**Task item:**
Below are some records. Return exactly the lines from the one with "match gateway w request with" to the one with "exists row, In", and nothing else.
─── Data listing
Lemma preserves_dims_ok_entry face simplex_ mf attr :
  face ≠ [] → NoDup face →
  preserves dims_ok (_update_faces_dict_entry face simplex_ mf attr).
Proof.
  intros Hne Hnd. unfold _update_faces_dict_entry.
  assert (0 ≤ list_len face - 1) as Hk.
  { unfold list_len. destruct face; [done|simpl; lia]. }
  assert (set_len (frozenset (sorted face)) = list_len face - 1 + 1) as Hkey.
  { rewrite frozenset_sorted.
    pose proof (proj2 (set_len_list_len_NoDup face) Hnd) as H.
    unfold frozenset in H. lia. }
  pose proof (preserves_dims_ok_store_record _ _ new_maximal Hk Hkey).
  pose proof (preserves_dims_ok_store_record _ _ (new_face simplex_) Hk Hkey).
  repeat preserves_step.
Qed.

Lemma dims_ok_extend s k :
  dims_ok s → (length (faces_dict s) < k)%nat →
  dims_ok (mkView (Z.of_nat k - 1)
             (faces_dict s ++ replicate (k - length (faces_dict s)) ∅)).
Proof.
  intros [Hmax Hkeys] Hlt. split; simpl.
  - unfold list_len. rewrite length_app, length_replicate. lia.
  - intros n d K Hd HK. apply lookup_app_Some in Hd as [Hd|[_ Hd]].
    + by eapply Hkeys.
    + apply lookup_replicate in Hd as [-> _].
      rewrite lookup_empty in HK. by destruct HK.
Qed.

Lemma _update_faces_dict_length_run K s :
  _update_faces_dict_length K s
  = (Return tt,
     if list_len (faces_dict s) <? set_len K then
       mkView (max_dim s)
         (faces_dict s ++
          replicate (Z.to_nat (set_len K - list_len (faces_dict s))) ∅)
     else s).
Proof.
  unfold _update_faces_dict_length, bind, get_state. by case_match.
Qed.

Lemma bind_run {A B} (m : M A) (f : A → M B) s :
  bind m f s = match m s with
               | (Return a, s') => f a s'
               | (Raise e, s') => (Raise e, s')
               end.
Proof. reflexivity. Qed.
(** The gateway requests issued, the rows offered to the ledger and the
    rows the ledger accepted, in order. *)
Definition gateway_calls (evs : list Event) : list GatewayRequest :=
  flat_map (fun e => match e with Fetch r => [r] | _ => [] end) evs.

Definition ledger_writes (evs : list Event) : list Transaction :=
  flat_map (fun e => match e with InsertTransaction r _ => [r] | _ => [] end) evs.

Definition written (evs : list Event) : list Transaction :=
  flat_map (fun e => match e with InsertTransaction r None => [r] | _ => [] end)
           evs.

(** A failure answer: status 500 and an error object. *)
Definition is_failure (r : Outcome Response) : Prop :=
  exists message, r = Returned (mkResponse 500 jsonHeaders (BodyError message)).

(** The token handed to the identity service, line 50. *)
Definition bearer_token (w : World) : string :=
  Js.replace "Bearer " "" (Js.value_of (req_authorization w)).

(** Identity verification fails: no Authorization header, or the identity
    service answers with an error or without a user. *)
Definition identity_rejected (w : World) : Prop :=
  req_authorization w = None
  \/ auth_error (auth_getUser w (bearer_token w)) <> None
  \/ auth_user (auth_getUser w (bearer_token w)) = None.

(** The gateway call fails: the transport fails or the status is not in
    the 200 range. *)
Definition gateway_failed (w : World) (request : GatewayRequest) : Prop :=
  match gateway w request with
  | FetchThrows _ => True
  | FetchResponse r => response_ok (gw_status r) = false
  end.

(** A gateway request is covered by a row: a pending row with the
    request's order id. *)
Definition covers (row : Transaction) (request : GatewayRequest) : Prop :=
  tx_midtrans_order_id row = snap_order_id (gw_body request)
  /\ tx_status row = "pending".

(** Write-before-call on a trace: every gateway request is preceded by an
    insert the database accepted, of a row that covers it. *)
Definition write_before_call (evs : list Event) : Prop :=
  forall pre request post,
    evs = (pre ++ Fetch request :: post)%list ->
    exists row, In (InsertTransaction row None) pre /\ covers row request.
(** * tv_grab_fr_sfr: the SFR EPG to XMLTV grabber, embedded and verified

    A shallow embedding of [tv_grab_fr_sfr.py].  Python strings are lists of
    Unicode code points, lxml elements are a rose tree, dictionaries are
    sequences of pairs in insertion order, the [set] of channel identifiers
    kept by the assembler is a [gset].  Exceptions, the logger and the files
    written are threaded through a small monad: a computation takes the
    events so far and returns either a value or the exception raised,
    together with the events extended.  The clock, the time zones, the date
    parser of the library, the server of the vendor and the file system are
    the fields of a record the functions take. *)

From Stdlib Require Import ZArith NArith List String Ascii Bool Lia.
From stdpp Require Import base option list gmap.

Local Open Scope Z_scope.

(* ===================================================================== *)
(** ** Python strings *)
(* ===================================================================== *)

(** A Python [str] is a sequence of code points. *)
Abbreviation pystr := (list N).

(** A literal of the source, written with ASCII characters only. *)
Fixpoint str (s : string) : pystr :=
  match s with
  | EmptyString => []
  | String a s' => N_of_ascii a :: str s'
  end.

(** [str.isspace] on one code point: the characters [str.strip] removes and
    the class [\s] of [re] matches on [str] patterns. *)
Definition isspace (c : N) : bool :=
  ((9 <=? c) && (c <=? 13) || (28 <=? c) && (c <=? 32)
   || (c =? 133) || (c =? 160) || (c =? 5760)
   || (8192 <=? c) && (c <=? 8202)
   || (c =? 8232) || (c =? 8233) || (c =? 8239) || (c =? 8287)
   || (c =? 12288))%N.

(** [s.lstrip()] *)
Fixpoint lstrip (s : pystr) : pystr :=
  match s with
  | [] => []
  | c :: s' => if isspace c then lstrip s' else s
  end.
──────
**Answer to this problem:**
  match gateway w request with
  | FetchThrows _ => True
  | FetchResponse r => response_ok (gw_status r) = false
  end.

(** A gateway request is covered by a row: a pending row with the
    request's order id. *)
Definition covers (row : Transaction) (request : GatewayRequest) : Prop :=
  tx_midtrans_order_id row = snap_order_id (gw_body request)
  /\ tx_status row = "pending".

(** Write-before-call on a trace: every gateway request is preceded by an
    insert the database accepted, of a row that covers it. *)
Definition write_before_call (evs : list Event) : Prop :=
  forall pre request post,
    evs = (pre ++ Fetch request :: post)%list ->
    exists row, In (InsertTransaction row None) pre /\ covers row request.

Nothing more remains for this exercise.